WHAT THE TASK REQUIRES:
Beginning with the very first line, please reproduce the entries exactly through the line containing "Forall (λ ev, is_success".

DATA FOR REVIEW:
*** Block opens ***

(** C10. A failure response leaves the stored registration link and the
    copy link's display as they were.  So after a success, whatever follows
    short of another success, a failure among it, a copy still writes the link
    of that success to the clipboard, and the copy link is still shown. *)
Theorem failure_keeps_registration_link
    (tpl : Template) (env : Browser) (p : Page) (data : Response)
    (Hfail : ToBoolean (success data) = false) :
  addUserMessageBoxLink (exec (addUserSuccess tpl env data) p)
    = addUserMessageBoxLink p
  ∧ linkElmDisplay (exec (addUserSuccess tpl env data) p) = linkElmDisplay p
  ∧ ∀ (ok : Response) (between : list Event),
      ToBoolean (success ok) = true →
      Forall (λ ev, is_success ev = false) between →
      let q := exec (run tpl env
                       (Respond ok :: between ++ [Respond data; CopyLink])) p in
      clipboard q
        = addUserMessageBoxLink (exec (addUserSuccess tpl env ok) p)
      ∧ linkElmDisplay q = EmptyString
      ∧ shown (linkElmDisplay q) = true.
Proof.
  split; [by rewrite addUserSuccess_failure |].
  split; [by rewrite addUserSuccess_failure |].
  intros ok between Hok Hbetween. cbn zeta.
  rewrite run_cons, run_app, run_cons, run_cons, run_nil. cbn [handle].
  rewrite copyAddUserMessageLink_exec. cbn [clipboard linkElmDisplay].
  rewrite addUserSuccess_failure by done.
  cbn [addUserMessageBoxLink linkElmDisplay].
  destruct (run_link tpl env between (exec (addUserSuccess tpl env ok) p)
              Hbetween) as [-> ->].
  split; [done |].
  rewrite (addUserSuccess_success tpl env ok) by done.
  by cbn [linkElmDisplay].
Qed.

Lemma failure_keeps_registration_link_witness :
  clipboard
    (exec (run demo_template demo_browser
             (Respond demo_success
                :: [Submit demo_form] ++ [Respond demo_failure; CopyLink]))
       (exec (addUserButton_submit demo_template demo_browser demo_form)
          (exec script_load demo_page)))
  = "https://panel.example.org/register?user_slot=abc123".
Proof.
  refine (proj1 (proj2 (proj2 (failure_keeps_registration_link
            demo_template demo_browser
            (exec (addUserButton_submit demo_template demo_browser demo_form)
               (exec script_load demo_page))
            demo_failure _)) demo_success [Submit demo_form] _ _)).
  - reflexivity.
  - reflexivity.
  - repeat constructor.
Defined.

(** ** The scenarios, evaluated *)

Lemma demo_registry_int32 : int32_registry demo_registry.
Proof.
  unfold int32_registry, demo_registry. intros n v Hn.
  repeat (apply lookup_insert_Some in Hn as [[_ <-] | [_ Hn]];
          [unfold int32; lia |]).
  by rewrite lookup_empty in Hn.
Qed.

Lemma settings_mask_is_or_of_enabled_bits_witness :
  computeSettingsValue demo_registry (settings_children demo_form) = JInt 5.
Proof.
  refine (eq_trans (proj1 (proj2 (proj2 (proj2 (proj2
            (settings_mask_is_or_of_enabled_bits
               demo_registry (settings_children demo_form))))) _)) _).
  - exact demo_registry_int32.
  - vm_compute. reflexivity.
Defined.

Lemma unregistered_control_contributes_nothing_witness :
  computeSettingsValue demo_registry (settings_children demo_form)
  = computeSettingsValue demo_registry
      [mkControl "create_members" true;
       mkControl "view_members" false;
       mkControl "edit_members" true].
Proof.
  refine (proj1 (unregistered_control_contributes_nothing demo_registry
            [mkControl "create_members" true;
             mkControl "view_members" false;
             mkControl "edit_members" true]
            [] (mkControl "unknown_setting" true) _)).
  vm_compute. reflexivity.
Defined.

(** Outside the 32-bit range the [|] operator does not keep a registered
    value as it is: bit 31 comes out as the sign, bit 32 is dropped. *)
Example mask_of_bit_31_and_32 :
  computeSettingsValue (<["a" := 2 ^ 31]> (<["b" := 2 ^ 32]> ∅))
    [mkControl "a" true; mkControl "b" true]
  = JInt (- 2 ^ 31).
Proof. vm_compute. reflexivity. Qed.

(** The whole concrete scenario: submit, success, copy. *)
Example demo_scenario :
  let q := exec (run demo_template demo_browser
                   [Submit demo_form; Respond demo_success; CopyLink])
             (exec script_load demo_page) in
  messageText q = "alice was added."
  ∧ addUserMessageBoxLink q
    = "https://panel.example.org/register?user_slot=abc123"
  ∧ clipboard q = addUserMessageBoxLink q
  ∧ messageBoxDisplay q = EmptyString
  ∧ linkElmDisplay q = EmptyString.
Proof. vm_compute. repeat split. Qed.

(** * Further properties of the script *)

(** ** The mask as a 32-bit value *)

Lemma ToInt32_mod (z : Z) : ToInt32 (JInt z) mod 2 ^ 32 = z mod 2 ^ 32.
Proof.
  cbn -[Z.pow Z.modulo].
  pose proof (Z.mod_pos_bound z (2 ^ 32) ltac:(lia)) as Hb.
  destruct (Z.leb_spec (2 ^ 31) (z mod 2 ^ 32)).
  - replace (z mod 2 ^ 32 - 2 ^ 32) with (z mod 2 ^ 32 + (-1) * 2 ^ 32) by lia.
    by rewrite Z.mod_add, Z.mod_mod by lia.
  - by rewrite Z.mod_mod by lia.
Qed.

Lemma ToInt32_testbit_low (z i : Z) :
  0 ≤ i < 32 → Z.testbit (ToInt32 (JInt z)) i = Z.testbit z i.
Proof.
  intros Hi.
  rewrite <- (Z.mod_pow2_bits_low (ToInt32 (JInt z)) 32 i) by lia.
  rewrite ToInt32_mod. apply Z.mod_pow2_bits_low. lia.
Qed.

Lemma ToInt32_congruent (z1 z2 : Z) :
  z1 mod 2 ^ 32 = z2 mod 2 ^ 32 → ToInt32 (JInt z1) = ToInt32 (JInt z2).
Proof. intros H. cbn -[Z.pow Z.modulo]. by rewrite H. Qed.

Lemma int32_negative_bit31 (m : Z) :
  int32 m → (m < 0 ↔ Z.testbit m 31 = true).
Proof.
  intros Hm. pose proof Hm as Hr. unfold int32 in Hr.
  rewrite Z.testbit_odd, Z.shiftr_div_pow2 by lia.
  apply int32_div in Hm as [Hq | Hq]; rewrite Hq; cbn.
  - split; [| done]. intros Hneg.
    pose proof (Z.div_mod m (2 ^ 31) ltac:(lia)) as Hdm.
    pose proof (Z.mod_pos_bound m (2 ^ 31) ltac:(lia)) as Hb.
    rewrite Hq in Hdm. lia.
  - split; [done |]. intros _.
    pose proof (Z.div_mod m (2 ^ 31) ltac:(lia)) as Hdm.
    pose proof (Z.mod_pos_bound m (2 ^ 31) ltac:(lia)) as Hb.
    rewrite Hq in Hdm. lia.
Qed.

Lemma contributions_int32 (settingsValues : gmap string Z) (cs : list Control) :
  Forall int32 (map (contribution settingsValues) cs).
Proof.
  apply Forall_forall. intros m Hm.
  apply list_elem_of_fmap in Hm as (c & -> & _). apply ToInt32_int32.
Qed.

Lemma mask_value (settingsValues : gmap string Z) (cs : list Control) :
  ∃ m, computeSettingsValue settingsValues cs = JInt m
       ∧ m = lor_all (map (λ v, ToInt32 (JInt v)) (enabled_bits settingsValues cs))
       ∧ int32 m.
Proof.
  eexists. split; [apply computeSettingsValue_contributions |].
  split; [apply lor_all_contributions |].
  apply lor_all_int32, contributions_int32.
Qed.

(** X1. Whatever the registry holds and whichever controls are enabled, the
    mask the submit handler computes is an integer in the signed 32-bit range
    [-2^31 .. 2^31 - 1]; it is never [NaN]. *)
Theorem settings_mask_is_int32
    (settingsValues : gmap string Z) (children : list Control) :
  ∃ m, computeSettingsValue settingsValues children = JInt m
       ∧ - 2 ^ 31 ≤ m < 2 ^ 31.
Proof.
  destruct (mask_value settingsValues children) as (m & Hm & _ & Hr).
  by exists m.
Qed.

*** Block closes ***

EXERCISE RESULT:
(** C10. A failure response leaves the stored registration link and the
    copy link's display as they were.  So after a success, whatever follows
    short of another success, a failure among it, a copy still writes the link
    of that success to the clipboard, and the copy link is still shown. *)
Theorem failure_keeps_registration_link
    (tpl : Template) (env : Browser) (p : Page) (data : Response)
    (Hfail : ToBoolean (success data) = false) :
  addUserMessageBoxLink (exec (addUserSuccess tpl env data) p)
    = addUserMessageBoxLink p
  ∧ linkElmDisplay (exec (addUserSuccess tpl env data) p) = linkElmDisplay p
  ∧ ∀ (ok : Response) (between : list Event),
      ToBoolean (success ok) = true →
      Forall (λ ev, is_success ev = false) between →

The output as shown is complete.